| HN Mirror

Y	Hacker News new \| ask \| show \| jobs


	by _bxg1 2620 days ago
	The scoring heuristic could use some work; I've already encountered multiple "salty" comments along the lines of "That sounds awful", with a sympathetic tone, probably tagged because of the word "awful".

2 comments

ape4 2620 days ago

I got -.25 for a "link of the lazy <url>" comment. And now I will again ;)

link

logfromblammo 2620 days ago

Agreed. It looks like they went through a dictionary and scored the words on a negativity/positivity axis, and then just took the mean of all the scoring words in a post.

I have written posts very much saltier than the ones scored as saltiest by this ranking algorithm, possibly because I didn't use inherently negative vocabulary to express a highly negative sentiment.
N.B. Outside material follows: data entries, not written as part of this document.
(** ** Properties *)

(** Iget returns the one cache entry for the inode, with its reference
    count increased by one; the counts of all other inodes and all other entries
    stay as they are, and the cache keeps one entry per inode in use.  (It
    panics only when every entry is in use for another inode.) *)
Theorem iget_references k c h ic x dev inum s :
  st [] k c h ic x s → ic_ok ic → has_room dev inum ic →
  ∃ i ic' s', iget dev inum s = Ok i s' ∧ st [] k c h ic' x s' ∧ ic_ok ic' ∧
    (∃ ip, ic' !! i = Some ip ∧ hit dev inum ip = true) ∧
    (∀ d n, refs d n ic' = refs d n ic + (if bool_decide (d = dev ∧ n = inum) then 1 else 0)) ∧
    (∀ j, j ≠ i → ic' !! j = ic !! j).
Proof.
  intros Hs Hok Hr. destruct (wp_total (iget dev inum) (λ i s', ∃ ic', got dev inum ic ic' i ∧ st [] k c h ic' x s') s)
    as (i & s' & E & ic' & [G1 G2 G3 G4] & H).
  - apply (wp_iget (mode := Total) k c h ic x); [done|done|done|]. intros i ic' s' G H. by exists ic'.
  - by exists i, ic', s'.
Qed.

(** Inode numbers whose blocks are within the device. *)
Definition inum_ok (x : superblock) (n : Z) : Prop := 0 <= n ∧ 0 <= sb_inodestart x ∧ n / IPB + sb_inodestart x < w32.

Lemma dinode_off_in inum : 0 <= inum → (dinode_off inum + 64 <= 512)%nat.
Proof. intros. unfold dinode_off, IPB. pose proof (Z.mod_pos_bound inum 8). lia. Qed.

(** Different inodes in one block do not overlap. *)
Lemma dinode_apart x m n :
  inum_ok x m → inum_ok x n → m ≠ n → IBLOCK m x = IBLOCK n x →
  (dinode_off n + 64 <= dinode_off m ∨ dinode_off m + 64 <= dinode_off n)%nat.
Proof.
  intros (M1 & M2 & M3) (N1 & N2 & N3) Hne. unfold IBLOCK, dinode_off, IPB in *.
  pose proof (Z.div_pos m 8). pose proof (Z.div_pos n 8). rewrite !u32_small by lia. intros E.
  pose proof (Z.div_mod m 8). pose proof (Z.div_mod n 8). pose proof (Z.mod_pos_bound m 8). pose proof (Z.mod_pos_bound n 8). lia.
Qed.
Lemma contents_app c ip p m n :
  0 <= m → 0 <= n → contents c ip p (m + n) = contents c ip p m ++ contents c ip (p + m) n.
Proof.
  intros Hm Hn. unfold contents. rewrite Z2Nat.inj_add by done. rewrite seq_app, fmap_app. f_equal.
  cbn [Nat.add]. replace (seq (Z.to_nat m) (Z.to_nat n)) with (Nat.add (Z.to_nat m) <$> seq 0 (Z.to_nat n))
    by (rewrite fmap_add_seq; f_equal; lia).
  rewrite <-list_fmap_compose.
  apply list_fmap_ext. intros i j _. cbn. f_equal. lia.
Qed.

Lemma lookup_contents c ip p n k :
  (Z.of_nat k < n) → contents c ip p n !! k = Some (content c ip (p + Z.of_nat k)).
Proof. intros Hk. unfold contents. rewrite list_lookup_fmap, lookup_seq_lt by lia. done. Qed.

Lemma length_contents c ip p n : length (contents c ip p n) = Z.to_nat n.
Proof. unfold contents. by rewrite length_fmap, length_seq. Qed.

(** A piece of one block is a piece of the file. *)
Lemma slice_contents c ip len p m :
  laid_out c ip len → 0 <= p < len → 0 <= m <= BSIZE - p mod BSIZE →
  slice (c (blockno c ip (p / BSIZE))) (Z.to_nat (p mod BSIZE)) (Z.to_nat m) = contents c ip p m.
Proof.
  intros Hlo Hp Hm. destruct (block_of p len Hp) as [B1 B2]. pose proof (lo_size _ _ _ Hlo _ B1 B2) as Hl.
  assert (Hpm : 0 <= p mod BSIZE < BSIZE) by (apply Z.mod_pos_bound; done).
  apply list_eq. intros k. rewrite lookup_slice. case_decide as Hk.
  - rewrite lookup_contents by lia. rewrite lookup_byte by (rewrite Hl; lia). f_equal. unfold content.
    destruct (same_block p (Z.of_nat k)) as [-> ->]; [lia|lia|lia|]. f_equal. lia.
  - symmetry. apply lookup_ge_None_2. rewrite length_contents. lia.
Qed.

Section read.
Context `{mode : Mode}.
Context (k : nat) (c : Z → Log.block) (ic : list inode) (x : superblock) (i : nat) (ip : inode) (len : Z).
Hypothesis Hi : ic !! i = Some ip.
Hypothesis Hdev : i_dev ip = ROOTDEV.
Hypothesis Hlo : laid_out c ip len.

Lemma wp_addr_of L h j s (Q : Z → fst → Prop) :
  st L k c h ic x s → (j <= NDIRECT)%nat → Q (nth j (i_addrs ip) 0) s → wp (addr_of i j) Q s.
Proof using Hi Hlo.
  intros Hs Hj HQ. unfold addr_of. apply wp_bind. eapply wp_ino; [done|done|].
  destruct (lookup_lt_is_Some_2 (i_addrs ip) j) as [w Hw]; [rewrite (lo_addrs _ _ _ Hlo); unfold NDIRECT in *; lia|].
  rewrite nth_lookup, Hw in HQ. rewrite Hw. wp_steps. exact HQ.
Qed.

Lemma wp_bmap_slot h j s (Q : Z → fst → Prop) :
  st [] k c h ic x s → (j <= NDIRECT)%nat → nth j (i_addrs ip) 0 ≠ 0 → Q (nth j (i_addrs ip) 0) s → wp (bmap_slot i j) Q s.
Proof using Hi Hlo.
  intros Hs Hj Hnz HQ. unfold bmap_slot. apply wp_bind. eapply wp_addr_of; [done|done|].
  rewrite (proj2 (Z.eqb_neq _ _)) by done. by wp_steps.
Qed.

(** bmap of an allocated block changes nothing. *)
Lemma wp_bmap bn s (Q : Z → fst → Prop) :
  st [] k c none ic x s → 0 <= bn → bn * BSIZE < len →
  (∀ s', st [] k c none ic x s' → Q (blockno c ip bn) s') → wp (bmap i bn) Q s.
Proof using Hi Hdev Hlo.
  intros Hs Hb Hlt HQ. pose proof (lo_block _ _ _ Hlo bn Hb Hlt) as Hnz. pose proof (lo_len _ _ _ Hlo) as Hl.
  unfold bmap, blockno in *. destruct (Z.ltb_spec bn (Z.of_nat NDIRECT)) as [H1|H1].
  - eapply wp_bmap_slot; [done|unfold NDIRECT in *; lia|done|by apply HQ].
  - rewrite (proj2 (Z.ltb_lt _ _)) by (unfold NDIRECT, NINDIRECT, MAXFILE, BSIZE in *; lia).
    apply wp_bind. eapply wp_bmap_slot; [done|done|apply (lo_indirect _ _ _ Hlo); unfold NDIRECT, BSIZE in *; lia|].
    fold (indirect ip). apply wp_bind. eapply wp_ino; [done|done|]. rewrite Hdev.
    apply wp_bind. eapply wp_fbread; [done|done|]. intros s1 H2. rewrite (proj2 (Z.eqb_neq _ _)) by done.
    apply wp_bind, wp_ret, wp_bind. eapply wp_fbrelse; [done|by rewrite fn_lookup_insert|]. intros s2 H3. wp_steps.
    apply HQ. eapply st_ext; [| |exact H3]; [done|by apply hold_back].
Qed.

(** The blocks a range of [n] bytes from [off] touches. *)
Definition touched (off n : Z) : Z := if n <=? 0 then 0 else (off + n - 1) / BSIZE - off / BSIZE + 1.

Lemma touched_step off n m :
  0 <= off → 0 < n → m = Z.min n (BSIZE - off mod BSIZE) →
  0 < m ∧ 0 <= touched (off + m) (n - m) ∧ touched off n = touched (off + m) (n - m) + 1.
Proof using.
  clear. unfold touched, BSIZE. intros Ho Hn ->. pose proof (Z.mod_pos_bound off 512 ltac:(done)).
  pose proof (Z.div_mod off 512 ltac:(done)). rewrite (proj2 (Z.leb_gt n 0)) by done.
  destruct (decide (n <= 512 - off mod 512)) as [Hle|Hgt].
  - rewrite Z.min_l by lia. rewrite (proj2 (Z.leb_le (n - n) 0)) by lia.
    pose proof (Z.div_mod (off + n - 1) 512 ltac:(done)). pose proof (Z.mod_pos_bound (off + n - 1) 512 ltac:(done)). lia.
  - rewrite Z.min_r by lia. rewrite (proj2 (Z.leb_gt (n - (512 - off mod 512)) 0)) by lia.
    replace (off + (512 - off mod 512) + (n - (512 - off mod 512)) - 1) with (off + n - 1) by lia.
    replace (off + (512 - off mod 512)) with ((off / 512 + 1) * 512) by lia. rewrite Z.div_mul by done.
    pose proof (Z.div_le_mono ((off / 512 + 1) * 512) (off + n - 1) 512 ltac:(done) ltac:(lia)) as Hd.
    rewrite Z.div_mul in Hd by done. lia.
Qed.

Lemma touched_fuel off n : 0 <= off → 0 <= n → touched off n <= n / BSIZE + 2.
Proof using.
  clear. unfold touched, BSIZE. intros Ho Hn. destruct (Z.leb_spec n 0).
  - pose proof (Z.div_pos n 512). lia.
  - pose proof (Z.div_mod off 512). pose proof (Z.mod_pos_bound off 512). pose proof (Z.div_mod n 512).
    pose proof (Z.mod_pos_bound n 512). pose proof (Z.div_mod (off + n - 1) 512).
    pose proof (Z.mod_pos_bound (off + n - 1) 512). lia.
Qed.

Lemma wp_fread_loop fuel : ∀ dst tot n off s (Q : list Z → fst → Prop),
  st [] k c none ic x s → 0 <= tot <= n → 0 <= off → off + (n - tot) <= len → touched off (n - tot) <= Z.of_nat fuel →
  (∀ s', st [] k c none ic x s' → Q (dst ++ contents c ip off (n - tot)) s') →
  wp (read_loop fuel i dst tot n off) Q s.
Proof using Hi Hdev Hlo.
  induction fuel as [|fuel IH]; intros dst tot n off s Q Hs Ht Ho Hl Hf HQ; cbn [read_loop];
    destruct (Z.ltb_spec tot n) as [Hlt|Hge].
  - destruct (touched_step off (n - tot) _ Ho ltac:(lia) eq_refl) as (_ & ? & ?). lia.
  - wp_steps. replace (n - tot) with 0 in HQ by lia. specialize (HQ s Hs). by rewrite app_nil_r in HQ.
  - destruct (touched_step off (n - tot) _ Ho ltac:(lia) eq_refl) as (Hm & Hpos & Hstep).
    set (m := Z.min (n - tot) (BSIZE - off mod BSIZE)) in *.
    destruct (block_of off len ltac:(lia)) as [B1 B2].
    apply wp_bind. eapply wp_bmap; [done|done|done|]. intros s1 H1.
    apply wp_bind. eapply wp_ino; [done|done|]. rewrite Hdev. apply wp_bind. eapply wp_fbread; [done|done|].
    intros s2 H2. cbv zeta. fold m. apply wp_bind. eapply wp_fbrelse; [done|by rewrite fn_lookup_insert|]. intros s3 H3.
    pose proof (lo_len _ _ _ Hlo) as Hlen. rewrite u32_small by (unfold MAXFILE, BSIZE, w32 in *; lia).
    apply IH; [eapply st_ext; [| |exact H3]; [done|by apply hold_back]|lia|lia|lia|
      replace (n - (tot + m)) with (n - tot - m) by lia; lia|].
    intros s4 H4. rewrite <-app_assoc, (slice_contents c ip len) by (done || lia).
    replace (n - (tot + m)) with (n - tot - m) by lia.
    rewrite <-contents_app by lia. replace (m + (n - tot - m)) with (n - tot) by lia. by apply HQ.
  - wp_steps. replace (n - tot) with 0 in HQ by lia. specialize (HQ s Hs). by rewrite app_nil_r in HQ.
Qed.

Lemma wp_readi dr off n s (Q : Z * list Z → fst → Prop) :
  st [] k c none ic x s → i_type ip ≠ T_DEV → i_size ip = len → 0 <= off <= len → 0 <= n → off + n < w32 →
  (∀ s', st [] k c none ic x s' → let m := Z.min n (len - off) in Q (m, contents c ip off m) s') →
  wp (readi dr i off n) Q s.
Proof using Hi Hdev Hlo.
  intros Hs Ht Hsz Ho Hn Hw HQ. unfold readi. apply wp_bind. eapply wp_ino; [done|done|].
  rewrite (proj2 (Z.eqb_neq _ _)) by done. rewrite Hsz, (proj2 (Z.ltb_ge len off)) by lia.
  rewrite u32_small by lia. rewrite (proj2 (Z.ltb_ge (off + n) off)) by lia. cbn [orb]. cbv zeta.
  assert (Em : (if len <? off + n then len - off else n) = Z.min n (len - off)).
  { destruct (Z.ltb_spec len (off + n)); lia. }
  rewrite Em. set (m := Z.min n (len - off)) in *. apply wp_bind.
  apply wp_fread_loop; [done|lia|lia|lia| |].
  - rewrite Z.sub_0_r. pose proof (touched_fuel off m ltac:(lia) ltac:(lia)).
    assert (0 <= m / BSIZE) by (apply Z.div_pos; [lia|done]). lia.
  - intros s' H'. rewrite app_nil_l, Z.sub_0_r. wp_steps. by apply HQ.
Qed.
End read.


(** ** Writing *)

(** [c'] is [c] with the bytes [src] of the file written at [off]. *)
Record written (ip : inode) (len off : Z) (src : list Z) (c c' : Z → Log.block) : Prop := {
  wr_content p : 0 <= p < len →
    content c' ip p = if decide (off <= p < off + Z.of_nat (length src)) then nth (Z.to_nat (p - off)) src 0 else content c ip p;
  wr_map bn : 0 <= bn → bn * BSIZE < len → blockno c' ip bn = blockno c ip bn;
  wr_other b : (∀ bn, 0 <= bn → bn * BSIZE < len → b ≠ blockno c ip bn) → c' b = c b;
  wr_length b : length (c' b) = length (c b)
}.

Lemma written_nil ip len off c : written ip len off [] c c.
Proof. split; try done. intros p _. rewrite decide_False by (cbn; lia). done. Qed.

Lemma written_laid_out ip len off src c c' : laid_out c ip len → written ip len off src c c' → laid_out c' ip len.
Proof.
  intros [L1 L2 L3 L4 L5 L6 L7] [W1 W2 W3 W4]. split; try done.
  - intros bn H1 H2. rewrite W2 by done. by apply L3.
  - intros bn H1 H2. rewrite W2, W4 by done. by apply L5.
  - intros bn H1 H2. rewrite W2 by done. by apply L6.
  - intros a b A1 A2 B1 B2. rewrite !W2 by done. by apply L7.
Qed.

Lemma written_trans ip len off s1 s2 c c1 c2 :
  0 <= off → written ip len off s1 c c1 → written ip len (off + Z.of_nat (length s1)) s2 c1 c2 →
  written ip len off (s1 ++ s2) c c2.
Proof.
  intros Ho [A1 A2 A3 A4] [B1 B2 B3 B4]. split.
  - intros p Hp. rewrite B1, A1 by done. rewrite length_app.
    destruct (decide (off + Z.of_nat (length s1) <= p < off + Z.of_nat (length s1) + Z.of_nat (length s2))) as [D|D].
    + rewrite decide_True by lia. rewrite app_nth2 by lia. f_equal. lia.
    + destruct (decide (off <= p < off + Z.of_nat (length s1))) as [D'|D'].
      * rewrite decide_True by lia. rewrite app_nth1 by lia. done.
      * rewrite decide_False by lia. done.
  - intros bn H1 H2. rewrite B2, A2 by done. done.
  - intros b Hb. rewrite B3, A3; [done|done|]. intros bn H1 H2. rewrite A2 by done. by apply Hb.
  - intros b. by rewrite B4, A4.
Qed.

(** Writing inside one block. *)
Lemma written_one c ip len off seg :
  laid_out c ip len → 0 <= off → 0 < Z.of_nat (length seg) <= BSIZE - off mod BSIZE → off + Z.of_nat (length seg) <= len →
  let a := blockno c ip (off / BSIZE) in
  written ip len off seg c (<[a := splice (c a) (Z.to_nat (off mod BSIZE)) seg]> c).
Proof.
  intros Hlo Ho Hs Hl a. destruct (block_of off len ltac:(lia)) as [B1 B2].
  pose proof (lo_size _ _ _ Hlo _ B1 B2) as Hsz. fold a in Hsz.
  assert (Hom : 0 <= off mod BSIZE < BSIZE) by (apply Z.mod_pos_bound; done).
  assert (Hfit : (Z.to_nat (off mod BSIZE) + length seg <= length (c a))%nat) by (rewrite Hsz; unfold BSIZE in *; lia).
  assert (Hmap : ∀ bn, blockno (<[a := splice (c a) (Z.to_nat (off mod BSIZE)) seg]> c) ip bn = blockno c ip bn).
  { intros bn. unfold blockno. rewrite fn_lookup_insert_ne; [done|]. intros E.
    by apply (lo_apart _ _ _ Hlo _ B1 B2). }
  split.
  - intros p Hp. destruct (block_of p len Hp) as [P1 P2]. unfold content. rewrite Hmap.
    assert (Hpm : 0 <= p mod BSIZE < BSIZE) by (apply Z.mod_pos_bound; done).
    pose proof (Z.div_mod p BSIZE ltac:(done)) as Ep. pose proof (Z.div_mod off BSIZE ltac:(done)) as Eo.
    destruct (decide (p / BSIZE = off / BSIZE)) as [E|E].
    + rewrite E. fold a. rewrite fn_lookup_insert. unfold byte. rewrite !nth_lookup, lookup_splice by done.
      assert (Epo : p - off = p mod BSIZE - off mod BSIZE) by (rewrite E in Ep; lia).
      destruct (decide (off <= p < off + Z.of_nat (length seg))) as [D|D].
      * rewrite decide_True by lia. f_equal. f_equal. lia.
      * rewrite decide_False by lia. done.
    + rewrite fn_lookup_insert_ne.
      * rewrite decide_False; [done|]. intros D. apply E. 
        destruct (same_block off (p - off)) as [Q _]; [lia|lia|lia|]. by replace (off + (p - off)) with p in Q by lia.
      * unfold a. intros Ea. apply E. by apply (lo_inj _ _ _ Hlo).
  - intros bn _ _. apply Hmap.
  - intros b Hb. apply fn_lookup_insert_ne. intros E. by apply (Hb (off / BSIZE) B1 B2).
  - intros b. destruct (decide (b = a)) as [->|]; [|by rewrite fn_lookup_insert_ne].
    rewrite fn_lookup_insert. by apply length_splice.
Qed.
It's a fun party trick, but its usefulness is limited without semantic analysis or live-human scoring.

20.23% of my posts are rated as "salty". I wonder what percentage of scoring words are rated as negative.

link

Kassius509 2620 days ago

You're spot on. This model is based off a dictionary with scored words!

For the curious you can see the dictionary here: https://github.com/sloria/TextBlob/blob/eb08c120d364e9086467...

The package used is a pretty popular one called TextBlob. It is nifty for working with unlabeled data like we have with the HackerNews dataset.

We really focused our definition of saltiness around being a combination of (subjective + negative) comments.

We reduced the impact of (objective + negative) as we feel that criticism, while at times painful, if presented objectively isn't necessarily salty.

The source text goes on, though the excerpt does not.